──────── Stored data ────────

(* ===== verification/AltDA.v ===== *)
(** * The alt-DA manager

    Models [op-alt-da/damgr.go] and the disabled backend of [damock.go]: the inputs that
    commitments stand for, from the storage service or from a challenge that was resolved
    on L1, and the challenge events and deadlines that decide whether an input counts. *)

From S2P Require Import Prelude GoBytes Errors Eth RollupConfig Geth Commitment AltDAState SysConfig L1BlockInfo.
From S2P Require Import Stages L1Traversal DataSource.

(** [DAStorage], as far as derivation uses it. *)
Class DAStorage (S : Type) := storage_GetInput : S → CommitmentData → Res bytes.

(** What the generated bindings and the ABI package make of the data and the topics of a
    [ChallengeStatusChanged] event, and of the arguments of a [resolve] call. *)
Class ChallengeABI := {
  UnpackChallengeStatusChanged : bytes → Res (bytes * Z);
  ParseChallengedBlockNumber : list Hash → Res Z;
  UnpackResolveData : bytes → Res bytes;
}.

Record DA (S : Type) := mkDA {
  d_cfg : DAConfig;
  d_storage : S;
  d_state : State;
  d_challengeOrigin : BlockID;
  d_commitmentOrigin : BlockID;
  d_finalizedHead : L1BlockRef;
  d_l1FinalizedHead : L1BlockRef;
  d_resetting : bool;
  (* whether a handler for finalized heads is set *)
  d_handler : bool }.
Arguments mkDA {S}.
Arguments d_cfg {S}.
Arguments d_storage {S}.
Arguments d_state {S}.
Arguments d_challengeOrigin {S}.
Arguments d_commitmentOrigin {S}.
Arguments d_finalizedHead {S}.
Arguments d_l1FinalizedHead {S}.
Arguments d_resetting {S}.
Arguments d_handler {S}.

Section manager.
Context `{Geth} `{ChallengeABI} {S : Type} `{DAStorage S} {L : Type} `{L1Source L}.
Implicit Type d : DA S.

Definition NewAltDAWithStorage (cfg : DAConfig) (storage : S) : DA S :=
  mkDA cfg storage (NewState cfg) zeroBlockID zeroBlockID zeroL1 zeroL1 false false.

(** Updates of fields. *)
Definition d_set_state (s : State) d : DA S :=
  mkDA (d_cfg d) (d_storage d) s (d_challengeOrigin d) (d_commitmentOrigin d) (d_finalizedHead d)
    (d_l1FinalizedHead d) (d_resetting d) (d_handler d).
Definition d_set_challengeOrigin (b : BlockID) d : DA S :=
  mkDA (d_cfg d) (d_storage d) (d_state d) b (d_commitmentOrigin d) (d_finalizedHead d)
    (d_l1FinalizedHead d) (d_resetting d) (d_handler d).
Definition d_set_commitmentOrigin (b : BlockID) d : DA S :=
  mkDA (d_cfg d) (d_storage d) (d_state d) (d_challengeOrigin d) b (d_finalizedHead d)
    (d_l1FinalizedHead d) (d_resetting d) (d_handler d).
Definition d_set_finalizedHead (r : L1BlockRef) d : DA S :=
  mkDA (d_cfg d) (d_storage d) (d_state d) (d_challengeOrigin d) (d_commitmentOrigin d) r
    (d_l1FinalizedHead d) (d_resetting d) (d_handler d).
Definition d_set_l1FinalizedHead (r : L1BlockRef) d : DA S :=
  mkDA (d_cfg d) (d_storage d) (d_state d) (d_challengeOrigin d) (d_commitmentOrigin d) (d_finalizedHead d)
    r (d_resetting d) (d_handler d).
Definition d_set_resetting (b : bool) d : DA S :=
  mkDA (d_cfg d) (d_storage d) (d_state d) (d_challengeOrigin d) (d_commitmentOrigin d) (d_finalizedHead d)
    (d_l1FinalizedHead d) b (d_handler d).
Definition OnFinalizedHeadSignal d : DA S :=
  mkDA (d_cfg d) (d_storage d) (d_state d) (d_challengeOrigin d) (d_commitmentOrigin d) (d_finalizedHead d)
    (d_l1FinalizedHead d) (d_resetting d) true.

(** ** Finality *)

Definition updateFinalizedHead (l1Finalized : L1BlockRef) d : DA S :=
  let d := d_set_l1FinalizedHead l1Finalized d in
  if NoCommitments (d_state d) then d
  else
    let s := Prune (L1_ID l1Finalized) (d_state d) in
    d_set_finalizedHead (st_lastPrunedCommitment s) (d_set_state s d).

Definition updateFinalizedFromL1 (l1 : L) d : Res unit * DA S :=
  if l1_Number (d_l1FinalizedHead d) <? da_ChallengeWindow (d_cfg d) then (Ok (), d)
  else
    match L1BlockRefByNumber l1 (l1_Number (d_l1FinalizedHead d) -₆₄ da_ChallengeWindow (d_cfg d)) with
    | Ok ref => (Ok (), d_set_finalizedHead ref d)
    | Err e => (Err e, d)
    | Panic w => (Panic w, d)
    end.

(** The signal that goes to the handler, if one is set. *)
Definition Finalize (l1Finalized : L1BlockRef) d : option L1BlockRef * DA S :=
  let d := updateFinalizedHead l1Finalized d in
  (if d_handler d then Some (d_finalizedHead d) else None, d).

(** ** Challenge events *)

Definition ChallengeStatusEventABIHash : Hash :=
  Keccak256Hash (bytes_of_string "ChallengeStatusChanged(uint256,bytes,uint8)").

Record ChallengeStatusChanged := mkChallengeStatusChanged {
  ev_ChallengedBlockNumber : Z; ev_ChallengedCommitment : bytes; ev_Status : Z }.

Definition DecodeChallengeStatusEvent (log : Log) : Res ChallengeStatusChanged :=
  '(comm, status) ← UnpackChallengeStatusChanged (log_Data log);
  match log_Topics log with
  | [] => Panic "slice bounds out of range"
  | _ :: topics => bn ← ParseChallengedBlockNumber topics; Ok (mkChallengeStatusChanged bn comm status)
  end.

Definition decodeChallengeStatus (log : Log) : Res (Z * CommitmentData * Z) :=
  event ← DecodeChallengeStatusEvent log;
  comm ← DecodeCommitmentData (ev_ChallengedCommitment event);
  if negb (bool_decide (is_u64 (ev_ChallengedBlockNumber event))) then
    Err (ErrorsNew "challenged block number is not a uint64")
  else Ok (ev_Status event, comm, ev_ChallengedBlockNumber event).

Definition DecodeResolvedInput (data : bytes) : Res bytes :=
  if (length data <? 4)%nat then Panic "slice bounds out of range"
  else
    rd ← UnpackResolveData (drop 4 data);
    match rd with [] => Err (ErrorsNew "invalid resolve data") | _ => Ok rd end.

Definition is_challenge_log (cfg : DAConfig) (log : Log) : bool :=
  bool_decide (log_Address log = da_DAChallengeContractAddress cfg)
  && match log_Topics log with [] => false | t :: _ => bool_decide (t = ChallengeStatusEventABIHash) end.

Definition fetchChallengeLogs (l1 : L) (block : BlockID) d : Res (list Log) :=
  if da_CommitmentType (d_cfg d) =? GenericCommitmentType then Ok []
  else
    '(_, receipts) ← FetchReceipts l1 (id_Hash block);
    Ok (mjoin ((λ rec, List.filter (is_challenge_log (d_cfg d)) (rcpt_Logs rec)) <$>
          List.filter (λ rec, rcpt_Status rec =? ReceiptStatusSuccessful) receipts)).

(** The input that a resolved challenge was answered with; [None] where the loop goes on
    with the next event. *)
Definition resolved_input (cfg : DAConfig) (l1 : L) (block : BlockID) (log : Log) (comm : CommitmentData)
    : Res (option bytes) :=
  match InfoAndTxsByHash l1 (id_Hash block) with
  | Panic w => Panic w
  | Err _ => Ok None
  | Ok txs =>
    if Z.of_nat (length txs) <=? log_TxIndex log then Ok None
    else
      match txs !! Z.to_nat (log_TxIndex log) with
      | None => Panic "index out of range"
      | Some tx =>
        if negb (bool_decide (TxHash tx = log_TxHash log)) then Ok None
        else if da_CommitmentType cfg =? Keccak256CommitmentType then
          match DecodeResolvedInput (tx_Data tx) with
          | Panic w => Panic w
          | Err _ => Ok None
          | Ok input =>
            match Verify comm input with Ok () => Ok (Some input) | Err _ => Ok None | Panic w => Panic w end
          end
        else Ok (Some [])
      end
  end.

(** The effect of one event. *)
Definition apply_event (cfg : DAConfig) (l1 : L) (block : BlockID) (log : Log) (s : State) : Res State :=
  match decodeChallengeStatus log with
  | Panic w => Panic w
  | Err _ => Ok s
  | Ok (status, comm, bn) =>
    if status =? ChallengeResolved then
      input ← resolved_input cfg l1 block log comm;
      match input with
      | None => Ok s
      | Some input => Ok (ResolveChallenge comm bn input s).2
      end
    else if status =? ChallengeActive then Ok (CreateChallenge comm block bn s)
    else Ok s
  end.
Fixpoint apply_events (cfg : DAConfig) (l1 : L) (block : BlockID) (logs : list Log) (s : State) : Res State :=
  match logs with
  | [] => Ok s
  | log :: logs => s ← apply_event cfg l1 block log s; apply_events cfg l1 block logs s
  end.
(** A panic ends the program, so what it leaves of the state does not matter. *)
Definition loadChallengeEvents (l1 : L) (block : BlockID) d : Res unit * DA S :=
  match (logs ← fetchChallengeLogs l1 block d; apply_events (d_cfg d) l1 block logs (d_state d)) with
  | Ok s => (Ok (), d_set_state s d)
  | Err e => (Err e, d)
  | Panic w => (Panic w, d)
  end.

(** ** Moving on with L1 *)

Definition AdvanceChallengeOrigin (l1 : L) (block : BlockID) d : Res unit * DA S :=
  if id_Number block <=? id_Number (d_challengeOrigin d) then (Ok (), d)
  else
    match loadChallengeEvents l1 block d with
    | (Ok (), d) =>
      (Ok (), d_set_challengeOrigin block (d_set_state (ExpireChallenges block (d_state d)) d))
    | r => r
    end.

Definition AdvanceCommitmentOrigin (block : BlockID) d : Res unit * DA S :=
  if id_Number block <=? id_Number (d_commitmentOrigin d) then (Ok (), d)
  else
    let '(r, s) := ExpireCommitments block (d_state d) in
    let d := d_set_state s d in
    match r with
    | Err e => (Err e, d_set_resetting true d)
    | Panic w => (Panic w, d)
    | Ok () => (Ok (), d_set_commitmentOrigin block d)
    end.

Definition DA_AdvanceL1Origin d (l1 : L) (block : BlockID) : Res unit * DA S :=
  match AdvanceChallengeOrigin l1 block d with
  | (Err e, d) => (Err (Errorf "failed to advance challenge origin" e), d)
  | (Panic w, d) => (Panic w, d)
  | (Ok (), d) =>
    match AdvanceCommitmentOrigin block d with
    | (Err e, d) => (Err (Errorf "failed to advance commitment origin" e), d)
    | (Panic w, d) => (Panic w, d)
    | (Ok (), d) => if NoCommitments (d_state d) then updateFinalizedFromL1 l1 d else (Ok (), d)
    end
  end.

Definition LookAhead (l1 : L) d : Res unit * DA S :=
  match L1BlockRefByNumber l1 (id_Number (d_challengeOrigin d) +₆₄ 1) with
  | Ok blkRef => AdvanceChallengeOrigin l1 (L1_ID blkRef) d
  | Err e => (Err e, d)
  | Panic w => (Panic w, d)
  end.

Definition DA_Reset d (base : L1BlockRef) (baseCfg : SystemConfig) : Res unit * DA S :=
  (Err io_EOF,
   if d_resetting d then
     d_set_state (ClearCommitments (d_state d)) (d_set_commitmentOrigin (L1_ID base) (d_set_resetting false d))
   else
     d_set_state (State_Reset (d_state d))
       (d_set_commitmentOrigin (L1_ID base) (d_set_challengeOrigin (L1_ID base) d))).

(** ** Inputs *)

(** What the storage service does not have. *)
Definition missing_input d (l1 : L) (comm : CommitmentData) (blockId : L1BlockRef) (status : Z)
    : Res Data * DA S :=
  let wait :=
    match LookAhead l1 d with
    | (Ok (), d) => (Err ErrPendingChallenge, d)
    | (Err e, d) => (Err e, d)
    | (Panic w, d) => (Panic w, d)
    end in
  if status =? ChallengeUninitialized then
    if l1_Number blockId +₆₄ da_ChallengeWindow (d_cfg d) <? id_Number (d_challengeOrigin d)
    then (Err ErrMissingPastWindow, d) else wait
  else if status =? ChallengeActive then wait
  else if status =? ChallengeResolved then
    match comm with
    | GenericCommitment _ => (Err ErrMissingPastWindow, d)
    | Keccak256Commitment _ =>
      match GetChallenge (d_state d) comm (l1_Number blockId) with
      | Some ch => (Ok (ch_input ch), d)
      | None => (Panic "nil pointer dereference", d)
      end
    end
  else (Err (ErrorsNew "unknown challenge status"), d).

(** [errors.Is(ErrNotFound, err)] holds for that very error only. *)
Definition DA_GetInput d (l1 : L) (comm : CommitmentData) (blockId : L1BlockRef) : Res Data * DA S :=
  if negb (da_CommitmentType (d_cfg d) =? CommitmentType comm) then
    (Err (Errorf "invalid commitment type" ErrCommitmentTypeMismatch), d)
  else
    let status := GetChallengeStatus (d_state d) comm (l1_Number blockId) in
    if status =? ChallengeExpired then (Err ErrExpiredChallenge, d)
    else
      let d := d_set_state (TrackCommitment comm blockId (d_state d)) d in
      match storage_GetInput (d_storage d) comm with
      | Panic w => (Panic w, d)
      | Err e =>
        if err_is_sentinel SDANotFound e then missing_input d l1 comm blockId status else (Err e, d)
      | Ok data =>
        if negb ((status =? ChallengeUninitialized) || (status =? ChallengeActive) || (status =? ChallengeResolved))
        then (Err (ErrorsNew "unknown challenge status"), d)
        else (Ok data, d)
      end.

#[export] Instance DA_backend : AltDAInputFetcher L (DA S) := {
  ada_stage := DA_Reset; GetInput := DA_GetInput; AdvanceL1Origin := DA_AdvanceL1Origin }.
End manager.

(** ** The manager as a backend

    The storage service stays the same, so does the configuration. *)

Section backend.
Context `{Geth} `{ChallengeABI} {S : Type} `{DAStorage S} {L : Type} `{L1Source L}.
Implicit Type d : DA S.

Definition same_base d d' : Prop := d_storage d' = d_storage d ∧ d_cfg d' = d_cfg d.

Lemma load_base l1 block d : same_base d (loadChallengeEvents l1 block d).2.
Proof. unfold loadChallengeEvents. by case_match. Qed.
Lemma advance_challenge_base l1 block d : same_base d (AdvanceChallengeOrigin l1 block d).2.
Proof.
  unfold AdvanceChallengeOrigin. case_match; [done|]. pose proof (load_base l1 block d).
  by destruct (loadChallengeEvents l1 block d) as [[[]|e|w] d'].
Qed.
Lemma advance_commitment_base block d : same_base d (AdvanceCommitmentOrigin block d).2.
Proof.
  unfold AdvanceCommitmentOrigin. case_match; [done|].
  by destruct (ExpireCommitments block (d_state d)) as [[[]|e|w] s].
Qed.
Lemma advance_base l1 block d : same_base d (DA_AdvanceL1Origin d l1 block).2.
Proof.
  unfold DA_AdvanceL1Origin. pose proof (advance_challenge_base l1 block d) as [H1' H2'].
  destruct (AdvanceChallengeOrigin l1 block d) as [[[]|e|w] d1]; [|done..]. cbn [snd] in *.
  pose proof (advance_commitment_base block d1) as [H3' H4'].
  destruct (AdvanceCommitmentOrigin block d1) as [[[]|e|w] d2]; cbn [snd] in *; [|split; cbn; congruence..].
  case_match; [|split; cbn; congruence]. unfold updateFinalizedFromL1.
  repeat case_match; split; cbn; congruence.
Qed.
Lemma look_ahead_base l1 d : same_base d (LookAhead l1 d).2.
Proof. unfold LookAhead. case_match; [|done..]. apply advance_challenge_base. Qed.
Lemma get_input_base l1 comm id d : same_base d (DA_GetInput d l1 comm id).2.
Proof.
  unfold DA_GetInput. case_match; [done|]. case_match; [done|].
  set (d1 := d_set_state _ d). assert (Hd : same_base d d1) by done. clearbody d1.
  destruct (storage_GetInput _ comm) as [data|e|w]; [by case_match| |done]. case_match; [|done].
  unfold missing_input. pose proof (look_ahead_base l1 d1) as [H3' H4']. destruct Hd as [H1' H2'].
  destruct (LookAhead l1 d1) as [[[]|x|w] d2]; cbn [snd] in *;
    repeat case_match; simplify_eq/=; split; congruence.
Qed.

Lemma get_input_generic l1 g id d data :
  (DA_GetInput d l1 (GenericCommitment g) id).1 = Ok data → storage_GetInput (d_storage d) (GenericCommitment g) = Ok data.
Proof.
  unfold DA_GetInput. case_match; [done|]. case_match; [done|]. cbn [d_storage d_set_state].
  destruct (storage_GetInput (d_storage d) (GenericCommitment g)) as [x|e|w]; [by case_match| |done].
  case_match; [|done]. unfold missing_input. by repeat case_match.
Qed.

#[export] Instance DA_laws : AltDALaws L (DA S).
Proof.
  refine {| input_size d g := match storage_GetInput (d_storage d) (GenericCommitment g) with
                              | Ok x => length x | _ => 0%nat end |}.
  - intros d l1 c id data Hg%get_input_generic. by rewrite Hg.
  - intros d l1 c id g. cbn. by destruct (get_input_base l1 c id d) as [-> _].
  - intros d l1 id g. cbn. by destruct (advance_base l1 id d) as [-> _].
  - done.
Defined.
End backend.

(** ** The disabled backend *)

Inductive AltDADisabled := Disabled.
#[export] Instance AltDADisabled_backend {L} : AltDAInputFetcher L AltDADisabled := {
  ada_stage d _ _ := (Err io_EOF, d);
  GetInput d _ _ _ := (Err ErrNotEnabled, d);
  AdvanceL1Origin d _ _ := (Err ErrNotEnabled, d) }.
#[export] Instance AltDADisabled_laws {L} : AltDALaws L AltDADisabled.
Proof. by refine {| input_size _ _ := 0%nat |}. Defined.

────────

▸ **About this exercise**:
Given the data above, transcribe exactly the lines from the one containing "destruct (storage_GetInput _" down to the one containing "- intros d l1 c id data", and no others.

▸ **Your solution**:
  destruct (storage_GetInput _ comm) as [data|e|w]; [by case_match| |done]. case_match; [|done].
  unfold missing_input. pose proof (look_ahead_base l1 d1) as [H3' H4']. destruct Hd as [H1' H2'].
  destruct (LookAhead l1 d1) as [[[]|x|w] d2]; cbn [snd] in *;
    repeat case_match; simplify_eq/=; split; congruence.
Qed.

Lemma get_input_generic l1 g id d data :
  (DA_GetInput d l1 (GenericCommitment g) id).1 = Ok data → storage_GetInput (d_storage d) (GenericCommitment g) = Ok data.
Proof.
  unfold DA_GetInput. case_match; [done|]. case_match; [done|]. cbn [d_storage d_set_state].
  destruct (storage_GetInput (d_storage d) (GenericCommitment g)) as [x|e|w]; [by case_match| |done].
  case_match; [|done]. unfold missing_input. by repeat case_match.
Qed.

#[export] Instance DA_laws : AltDALaws L (DA S).
Proof.
  refine {| input_size d g := match storage_GetInput (d_storage d) (GenericCommitment g) with
                              | Ok x => length x | _ => 0%nat end |}.
  - intros d l1 c id data Hg%get_input_generic. by rewrite Hg.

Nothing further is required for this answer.